Comment passer de 60 membres à 2,4 millions en quelques petites semaines ? En offrant à tous la possibilité de partager le point de vue… de sa fenêtre ! Sur une idée de Barbara Duriau, une jeune graphiste localisée à Amsterdam soutenue par quelques bénévoles, « View from my window » a vite trouvé son public. « Je crois qu'on peut dire que ce groupe est un vrai antidépresseur ! Un monsieur de 73 ans m'a écrit pour me dire qu'à son âge il ne sait plus voyager mais qu'il part en excursion tous les jours en regardant les photos sur ma page Facebook ». Grace au succès de sa campagne sur Kickstarter, la jeune femme va pouvoir partager toutes ces œuvres à travers une exposition itinérante. Et peut-être découvrirons-nous, la vue depuis votre fenêtre ?
Curieux, les lecteurs le sont ! Et ça, les journalistes du New York Times l’ont bien saisi ! Avec « Notes From Our Homes to Yours », les amoureux de l’édition ont pu piocher dans les recommandations de leurs journalistes préférés. Films d’horreur, critiques de livres, recettes, récentes acquisitions commentées… bref, il y en a pour tous les goûts ! Sans surprise, les lecteurs en redemandent ! « J'ai dévoré cela et je souhaite que ce soit régulier », « Vous m'avez fait rire tout haut par un matin gris et pluvieux ! Je vous remercie ! », « Parfois, c'est agréable d'avoir un petit aperçu de la vie de quelqu'un d'autre ou des coulisses de son travail, surtout quand c'est tellement différent du mien. Merci pour cela… », lit-on dans les commentaires souvent enjoués. De quoi rebâtir la confiance entre lecteurs et journalistes grâce à des bouts d’intimités partagés ? Et si c’était simplement cela ?

Et demain, des médias qui s’adaptent aux nouveaux usages ?
Toucher ses lecteurs, c’est réfléchir parfois aux nouveaux usages en matière de consommation de l’information. Et le Covid-19 a été l’occasion pour des médias de s’essayer à de nouveaux formats… pour le plus grand plaisir des lecteurs, qui eux, attendent rarement pour adopter de nouvelles habitudes ! Et demain, des médias qui vont plus vite que leurs audiences ?

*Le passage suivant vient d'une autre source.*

(* ===== verification/AnalyzerFacts.v ===== *)
(** * Facts on the analyzer

    What the maps of [perform_condition_analyses] collect from a context; that
    a payment has at most one value of an enumerated key; and that every
    analysis against a graph returns with fuel above the number of nodes. *)

From S2P Require Import Prelude GraphTypes GraphBuilder GraphCheck GraphCheckFacts.
From S2P Require Import Country Currency PaymentEnums EuclidEnums EuclidTypes EuclidAst EuclidDir.
From S2P Require Import EuclidLowering EuclidVir EuclidFacts StateMachine StateMachineFacts.
From S2P Require Import StateMachineTheorems Analyzer.

(** ** A payment has one value per enumerated key *)

Lemma euclid_value_unique input v w :
  key_type (euclid_key v) = DataType_EnumVariant → euclid_key v = euclid_key w →
  payment_has input v = true → payment_has input w = true → v = w.
Proof.
  intros Hty Hk. destruct v; simpl in Hty; try discriminate; destruct w; simpl in Hk; try discriminate;
    unfold payment_has; intros Hv%bool_decide_eq_true Hw%bool_decide_eq_true; congruence.
Qed.

(** Two variants of one enum with equal images under a conversion of it. *)
Ltac by_variants H :=
  match type of H with
  | _ ?x = _ ?y => destruct x, y; first [reflexivity | discriminate H]
  end.

(** Lowering loses nothing within a kind: the conversions of the payment method
    types of one kind are injective. *)
Lemma lower_value_inj {M} v w e :
  DirLowering.lower_value (M:=M) v = Ok e → DirLowering.lower_value (M:=M) w = Ok e →
  dir_kind v = dir_kind w → v = w.
Proof.
  intros Hv Hw Hk. rewrite <- Hw in Hv.
  destruct v; destruct w; simpl in Hk; try discriminate; clear Hk; try discriminate Hw;
    injection Hv as Hv; f_equal; first [exact Hv | by_variants Hv].
Qed.

Lemma value_holds_unique {M} input v w :
  get_type (dir_kind v) = DataType_EnumVariant → dir_key v = dir_key w →
  value_holds (M:=M) input v = true → value_holds (M:=M) input w = true → v = w.
Proof.
  intros Hty [= Hk _]. unfold value_holds.
  destruct (DirLowering.lower_value v) as [e|] eqn:He; [|done].
  destruct (DirLowering.lower_value w) as [f|] eqn:Hf; [|done].
  rewrite !check_presence_payment. intros Hv Hw. apply (lower_value_inj (M:=M) v w e); [done| |done].
  rewrite Hf. f_equal. symmetry. apply (euclid_value_unique input); [| |done..].
  - destruct v; simpl in Hty; try discriminate; simpl in He; by simplify_eq.
  - destruct v; simpl in Hty; try discriminate; destruct w; simpl in Hk; try discriminate;
      simpl in He, Hf; by simplify_eq.
Qed.

(** ** The collected maps *)

Section collected.
Context {M : Type}.
Implicit Types (ctx : list (ContextValue M)) (key : DirKey).

(** The keys the checks are about. *)
Definition checked (key : DirKey) : Prop :=
  kind key ≠ DirKeyKind_Connector ∧ get_type (kind key) = DataType_EnumVariant.

Definition asserted (ctx : list (ContextValue M)) (v : DirValue) : Prop :=
  ∃ md, mkContextValue (Assertion v) md ∈ ctx.

(** Some negation in the context is filed under the key, and [v] is in it. *)
Definition negated_under (ctx : list (ContextValue M)) (key : DirKey) (v : DirValue) : Prop :=
  ∃ vs md, mkContextValue (Negation vs) md ∈ ctx ∧ dir_key <$> head vs = Some key ∧ v ∈ vs.

(** Two maps from keys to sets, seen as sets of pairs. *)
Definition at_key (m : gmap DirKey (gset DirValue)) (key : DirKey) : gset DirValue := default ∅ (m !! key).

Lemma at_insert_into m key vals key' v :
  v ∈ at_key (insert_into key vals m) key' ↔ (key = key' ∧ v ∈ vals) ∨ v ∈ at_key m key'.
Proof.
  unfold at_key, insert_into. destruct (decide (key = key')) as [<-|Hne].
  - rewrite lookup_insert_eq. simpl. set_solver.
  - rewrite lookup_insert_ne by done. naive_solver.
Qed.

Lemma collect_context_snoc ctx c : collect_context (ctx ++ [c]) = collect (collect_context ctx) c.
Proof. unfold collect_context. by rewrite foldl_app. Qed.

Lemma asserted_snoc ctx c v :
  asserted (ctx ++ [c]) v ↔ asserted ctx v ∨ ctx_value c = Assertion v.
Proof.
  unfold asserted. setoid_rewrite elem_of_app. setoid_rewrite list_elem_of_singleton.
  destruct c as [k md]. simpl. naive_solver.
Qed.

Lemma negated_under_snoc ctx c key v :
  negated_under (ctx ++ [c]) key v ↔
  negated_under ctx key v ∨
  ∃ vs, ctx_value c = Negation vs ∧ dir_key <$> head vs = Some key ∧ v ∈ vs.
Proof.
  unfold negated_under. setoid_rewrite elem_of_app. setoid_rewrite list_elem_of_singleton.
  destruct c as [k md]. simpl. naive_solver.
Qed.

Lemma collected_assertions ctx key v :
  v ∈ at_key (keywise_assertions (collect_context ctx)) key ↔
  checked key ∧ dir_key v = key ∧ asserted ctx v.
Proof.
  induction ctx as [|c ctx IH] using rev_ind.
  { unfold at_key, asserted. simpl. rewrite lookup_empty. set_solver. }
  rewrite collect_context_snoc, asserted_snoc. unfold collect, checked in *.
  destruct c as [[w|vs] md]; simpl.
  - repeat case_decide; simpl; rewrite ?at_insert_into, ?IH; set_solver.
  - destruct (dir_key <$> head vs) as [k|]; repeat case_decide; simpl; rewrite IH; naive_solver.
Qed.

Lemma collected_negations ctx key v :
  v ∈ at_key (keywise_negations (collect_context ctx)) key ↔
  checked key ∧ negated_under ctx key v.
Proof.
  induction ctx as [|c ctx IH] using rev_ind.
  { unfold at_key, negated_under. simpl. rewrite lookup_empty. set_solver. }
  rewrite collect_context_snoc, negated_under_snoc. unfold collect, checked in *.
  destruct c as [[w|vs] md]; simpl.
  - repeat case_decide; simpl; rewrite IH; naive_solver.
  - destruct (dir_key <$> head vs) as [k|] eqn:Hk; repeat case_decide; simpl;
      rewrite ?at_insert_into, ?IH; naive_solver.
Qed.

Lemma collected_negations_nonempty ctx key S :
  keywise_negations (collect_context ctx) !! key = Some S → S ≠ ∅.
Proof.
  revert S. induction ctx as [|c ctx IH] using rev_ind; [done|].
  rewrite collect_context_snoc. unfold collect. intros S.
  destruct c as [[w|vs] md]; simpl.
  - repeat case_decide; simpl; apply IH.
  - destruct vs as [|v vs]; simpl; [apply IH|]. repeat case_decide; simpl; try apply IH.
    unfold insert_into. rewrite lookup_insert_Some. intros [[<- <-]|[_ HS]]; [set_solver|by apply IH in HS].
Qed.

End collected.

(** ** Loops over maps *)

Lemma try_each_ok {A E} (f : A → result E unit) l :
  try_each f l = Ok tt ↔ ∀ x, x ∈ l → f x = Ok tt.
Proof.
  induction l as [|x l IH]; simpl; [set_solver|]. destruct (f x) as [[]|e] eqn:Hx; simpl.
  - rewrite IH. set_solver.
  - split; [done|]. intros Hall. rewrite <- (Hall x), Hx by set_solver. done.
Qed.

Lemma try_each_err {A E} (f : A → result E unit) l e :
  try_each f l = Err e → ∃ x, x ∈ l ∧ f x = Err e.
Proof.
  induction l as [|x l IH]; simpl; [done|]. destruct (f x) as [[]|e'] eqn:Hx; simpl.
  - intros (y & Hy & Hf)%IH. exists y. set_solver.
  - intros [= ->]. exists x. set_solver.
Qed.

(** ** Every analysis returns *)

Section returns.
Context {M : Type} (md : M) (fuel : nat) (g : ConstraintGraph (VN:=dir_value_node)).
Hypothesis Hfuel : length (nodes g) < fuel.

Lemma check_node_some ctx n rel str domains st :
  ∃ o, check_node fuel g ctx n rel str domains st = Some o.
Proof using Hfuel.
  unfold check_node. destruct (resolve_domains g domains) as [ds|e]; [|by eauto].
  destruct (check_node_inner_returns g ctx ds fuel n rel str st) as (res & st' & Heq & _); [|by eauto].
  pose proof (pending_bound g st). lia.
Qed.

Lemma key_analysis_some domains k ctx st : ∃ o, key_analysis fuel g domains k ctx st = Some o.
Proof using Hfuel. unfold key_analysis. case_match; [apply check_node_some|eauto]. Qed.

Lemma value_analysis_some domains v ctx st : ∃ o, value_analysis fuel g domains v ctx st = Some o.
Proof using Hfuel. unfold value_analysis. case_match; [apply check_node_some|eauto]. Qed.

Lemma assertion_analysis_some domains l ctx : ∀ st,
  ∃ o, assertion_analysis M fuel g domains l ctx st = Some o.
Proof using Hfuel.
  induction l as [|[v m] l IH]; intros st; simpl; [eauto|]. unfold key_value_analysis.
  destruct (key_analysis_some domains (dir_key v) ctx st) as [[[u|e] st1] ->]; simpl; [|eauto].
  destruct (value_analysis_some domains v ctx st1) as [[[u'|e] st2] ->]; simpl; eauto.
Qed.

Lemma remaining_values_some domains mds vals : ∀ ctx st,
  ∃ o, remaining_values M fuel g domains mds vals ctx st = Some o.
Proof using Hfuel.
  induction vals as [|v vals IH]; intros ctx st; simpl; [eauto|].
  destruct (value_analysis_some domains v (ctx_insert v ctx) st) as [[[u|e] st1] ->]; simpl; eauto.
Qed.

Lemma negated_keys_some domains l : ∀ mds ctx st,
  ∃ o, negated_keys M md fuel g domains l mds ctx st = Some o.
Proof using Hfuel.
  induction l as [|[k S] l IH]; intros mds ctx st; simpl; [eauto|].
  destruct (key_analysis_some domains k ctx st) as [[[u|e] st1] ->]; simpl; [|eauto].
  destruct (get_value_set (kind k)) as [vs|]; [|eauto].
  edestruct (remaining_values_some domains) as [[[ctx'|e] st2] ->]; simpl; eauto.
Qed.

Lemma perform_context_analysis_some domains ctx st :
  ∃ o, perform_context_analysis M md fuel g domains ctx st = Some o.
Proof using Hfuel.
  unfold perform_context_analysis, negation_analysis.
  edestruct assertion_analysis_some as [[[u|e] st1] ->]; simpl; [|eauto].
  destruct (foldl _ _ _) as [mds negs]. apply negated_keys_some.
Qed.

Lemma perform_context_analyses_some ctx : ∃ r, perform_context_analyses md fuel g ctx = Some r.
Proof using Hfuel.
  unfold perform_context_analyses. destruct (perform_condition_analyses md ctx); [|eauto].
  edestruct perform_context_analysis_some as [[res st] ->]. simpl. eauto.
Qed.

(** The verdict on a list of contexts: the first error. *)
Fixpoint contexts_verdict (l : list (list (ContextValue M))) : option (result (EuclidError M) unit) :=
  match l with
  | [] => Some (Ok tt)
  | ctx :: l =>
      res ← perform_context_analyses md fuel g ctx;
      match res with Err e => Some (Err e) | Ok _ => contexts_verdict l end
  end.

Lemma contexts_verdict_some l :
  ∃ r, contexts_verdict l = Some r ∧
    (is_ok r = true ↔ ∀ ctx, ctx ∈ l → perform_context_analyses md fuel g ctx = Some (Ok tt)).
Proof using Hfuel.
  induction l as [|ctx l (r & Hr & IH)]; simpl; [exists (Ok tt); set_solver|].
  destruct (perform_context_analyses_some ctx) as [[[]|e] Hc]; rewrite Hc; simpl.
  - exists r. split; [done|]. rewrite IH. set_solver.
  - eexists. split; [done|]. split; [done|]. intros Hall. by rewrite Hall in Hc by set_solver.
Qed.

End returns.

(** The loop of [analyze] gives the verdict on the contexts of the manager. *)
Lemma analyze_contexts_drain {M} (md : M) gf g fuel : ∀ m l,
  drain analysis_manager_advance fuel m = Some (Ok l) →
  analyze_contexts md fuel gf g m = contexts_verdict md gf g l.
Proof.
  induction fuel as [|fuel IH]; intros m l; simpl; [done|].
  destruct (analysis_manager_advance m) as [[[ctx|] m']|e]; simpl; [|by intros [= <-]|done].
  destruct (drain _ fuel m') as [[l'|e]|] eqn:Hd; intros; simplify_eq. simpl.
  destruct (perform_context_analyses md gf g ctx) as [[[]|e]|]; simpl; [|done..]. by apply IH.
Qed.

« Mon cher @canardenchaine, pourrais-tu en ces circonstances exceptionnelles que tu connais, permettre à tes abonnés hexagonaux d’accéder à la version numérique, réservée jusqu’ici aux abonnés à l’étranger ? Tes plumes, au propre comme au figuré, n’en seront que plus reluisantes », pouvait-on lire sur Twitter de la part de lecteurs impatients de découvrir une version numérique de leur journal préféré ! Et il n’aura pas fallu attendre très longtemps puisque l’hebdomadaire satirique de 1915 s’est lancé dans le grand bain du Web le 25 mars. La situation de Presstalis et le confinement auront mené à une petite révolution dans la presse avec des « enfin » et des « ouf » de soulagement du côté des lecteurs. Si Le Canard Enchaîné y va, tous peuvent y aller, non ? !
Les jeunes sont sur TikTok ? Allons sur TikTok ! France TV Média lab, vous connaissez ? Il s’agit de la vitrine de l’innovation de France Télévision. Pendant le confinement, l’équipe s’est lancée sur la plateforme chinoise qui revendique plus de 800 millions d’utilisateurs actifs mensuels. La particularité du média social ? Sa jeune audience ! 41% des utilisateurs sont âgés de 16 à 24 ans. C’est donc là qu’il fallait être pour sensibiliser les plus jeunes à l’intérêt du confinement ! Ces courtes vidéos marquent-elles le point de départ d’une nouvelle histoire éditoriale entre le service public et TikTok ?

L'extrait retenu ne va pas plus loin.